02. The projection-mapping and fireworks on Cinderella’s castle. If you’ve experience it first-hand I don’t need to justify this as a surprise-factor for our adventure at Magic Kingdom. If you haven’t, you’ll just have to believe me when I say this was hands-down the BEST fireworks display I have ever seen in my life. (and I’m known in many circles as being a connoisseur of these types of things!) The projection-mapping of the castle was jaw-dropping and quite the feat considering the nooks-and-crannies a building like that has. I was blown away at the attention to detail here too, and how they utilized each surface. The kicker was projection-mapped fireworks that once they reached the end of their project-able surface emerged as REAL fireworks continuing towards the sky and then exploding. I think I cheered out loud a few times during this show.
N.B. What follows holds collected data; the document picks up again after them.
(** The fetches of a run of the loop, by its outcome. *)
Lemma pullAllPages_shape fuel : forall s,
  exists evs,
    calls (snd (pullAllPages env fuel s)) = calls s ++ evs /\
    match fst (pullAllPages env fuel s) with
    | Fulfilled _ =>
        exists before,
          fetchedPages evs = before ++ [[]] /\
          Forall (fun page => page <> []) before /\
          (length before < fuel)%nat
    | Rejected _ =>
        Forall (fun page => page <> []) (fetchedPages evs) /\
        (length (fetchedPages evs) <= fuel)%nat
    | Unsettled =>
        Forall (fun page => page <> []) (fetchedPages evs) /\
        length (fetchedPages evs) = fuel
    end.
Proof.
  induction fuel as [|fuel IH]; intros s.
  - exists []. simpl. rewrite app_nil_r. auto.
  - rewrite pullAllPages_step.
    destruct (pullPage_calls s) as (evs1 & Hcalls1 & Hpages1 & Hout1).
    destruct (pullPage env s) as [o1 s1]; simpl in *.
    destruct Hout1 as [-> | [[e ->] Hne]].
    + destruct (isPullComplete (nextPage env s)) eqn:Hdone.
      * apply isPullComplete_spec in Hdone. exists evs1. simpl.
        split; [assumption|]. exists []. rewrite Hpages1, Hdone.
        split; [reflexivity|]. split; [constructor | simpl; lia].
      * assert (Hne : nextPage env s <> []).
        { intros Hnil. apply isPullComplete_spec in Hnil. congruence. }
        pose proof (updateQueryForNextPage_frame (nextPage env s) s1)
          as (_ & _ & _ & _ & Hcalls2).
        pose proof (updateQueryForNextPage_settles (nextPage env s) s1) as Hset.
        destruct (updateQueryForNextPage (nextPage env s) s1) as [[[]|e|] s2];
          simpl in *.
        -- destruct (IH s2) as (evs2 & Hcalls3 & Hshape).
           exists (evs1 ++ evs2). rewrite Hcalls3, Hcalls2, Hcalls1, app_assoc.
           split; [reflexivity|]. rewrite fetchedPages_app, Hpages1. simpl.
           destruct (fst (pullAllPages env fuel s2)).
           ++ destruct Hshape as (before & -> & Hall & Hlen).
              exists (nextPage env s :: before). split; [reflexivity|].
              split; [constructor; assumption | simpl; lia].
           ++ destruct Hshape as [Hall Hlen]. split;
                [constructor; assumption | simpl; lia].
           ++ destruct Hshape as [Hall Hlen]. split;
                [constructor; assumption | simpl; lia].
        -- exists evs1. rewrite Hcalls2, Hpages1. split; [assumption|].
           split; [repeat constructor; assumption | simpl; lia].
        -- congruence.
    + exists evs1. rewrite Hpages1. split; [assumption|].
      split; [repeat constructor; assumption | simpl; lia].
Qed.

End Shape.

(** ** Setting up a pull *)

Section Setup.

Variable env : Collaborators.

Lemma setupQuery_run s :
  setupQuery env s =
  (Fulfilled tt,
   mkPM (pageSize s) (loadedCursor env s) (tablePullQuery s)
        (pageQueryFor (tablePullQuery s) (pageSize s) (loadedCursor env s))
        (pullQueryId s) (pulltime s) (calls s ++ loadCalls s)).
Proof.
  unfold setupQuery, getLastKnownUpdatedAt, loadedCursor, loadCalls, pageQueryFor.
  run. destruct s as [ps cur tq pq [i|] rows cs]; simpl.
  - destruct (String.eqb i EmptyString); simpl.
    + now rewrite app_nil_r.
    + destruct (rows !! i); reflexivity.
  - now rewrite app_nil_r.
Qed.

Lemma pull_run fuel query queryId settings s :
  pull env fuel query queryId settings s =
  match validateQuery query, pageSizeOf settings with
  | Fulfilled _, Fulfilled size =>
      pullAllPages env fuel (startState env query queryId size s)
  | Fulfilled _, Rejected e => (Rejected e, s)
  | Fulfilled _, Unsettled => (Unsettled, s)
  | Rejected e, _ => (Rejected e, s)
  | Unsettled, _ => (Unsettled, s)
  end.
Proof.
  unfold pull, startState. unfold bind at 1. unfold lift at 1.
  destruct (validateQuery query) as [[]|e|]; try reflexivity.
  unfold bind at 1. unfold lift at 1.
  destruct (pageSizeOf settings) as [size|e|]; try reflexivity.
  unfold bind at 1. unfold set_pageSize at 1.
  unfold bind at 1. unfold set_tablePullQuery at 1.
  unfold bind at 1. unfold set_pullQueryId at 1. simpl.
  unfold bind at 1. rewrite !setupQuery_run. reflexivity.
Qed.

Lemma startState_calls query queryId size s :
  exists evs,
    calls (startState env query queryId size s) = calls s ++ evs /\
    fetchedPages evs = [] /\
    Forall (fun e => isStoreMutation e = false) evs.
Proof.
  unfold startState. rewrite setupQuery_run. simpl.
  eexists. split; [reflexivity|]. unfold loadCalls. simpl.
  destruct queryId as [i|]; simpl; [|auto].
  destruct (String.eqb i EmptyString); simpl; auto.
Qed.

End Setup.

(** ** Completion of the loop *)

Lemma validateQuery_settles query : validateQuery query <> Unsettled.
Proof.
  pose proof (validateQuery_cases query) as H.
  destruct (usesUnsupportedOperation query).
  - destruct H as (e & -> & _). discriminate.
  - rewrite H. discriminate.
Qed.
01. How “magical” the experience truly was for my kids AND for me, too! It is obvious that the park is designed with kids in mind. From characters to buildings to colors to smells – kids are overwhelmed from the moment they arrive to the moment they leave with the sights/smells/tastes/feel of Disney World. What was surprising was that as a 32-year-old Daddy how overcome with the sense of “magical” I was from time to time. When Tinker zip-lined from the top of Cinderella’s Castle to some other county, my jaw was just as dropped as Ella’s and Ezra’s. When the fireworks literally exploded over our heads and Rapunzel’s projected hair fell out of the upper-story window of the castle and floated down to the ground I was blown away at what we were seeing. When the digital on-screen Monsters, Inc monsters interacted with the real-life studio audience during the comedy show I was in “how did they do that” mode all the while laughing along with the audience and filling up the ‘power meter’ so they could keep the lights on. The term “magical” is dangerous because of its negative connotations elsewhere, but I’m having trouble describing it in any other way.
Have you visited a Disney theme park? Were you surprised by any of the same things I was? Any surprises I may have missed? I’d love to continue the conversation in the comments!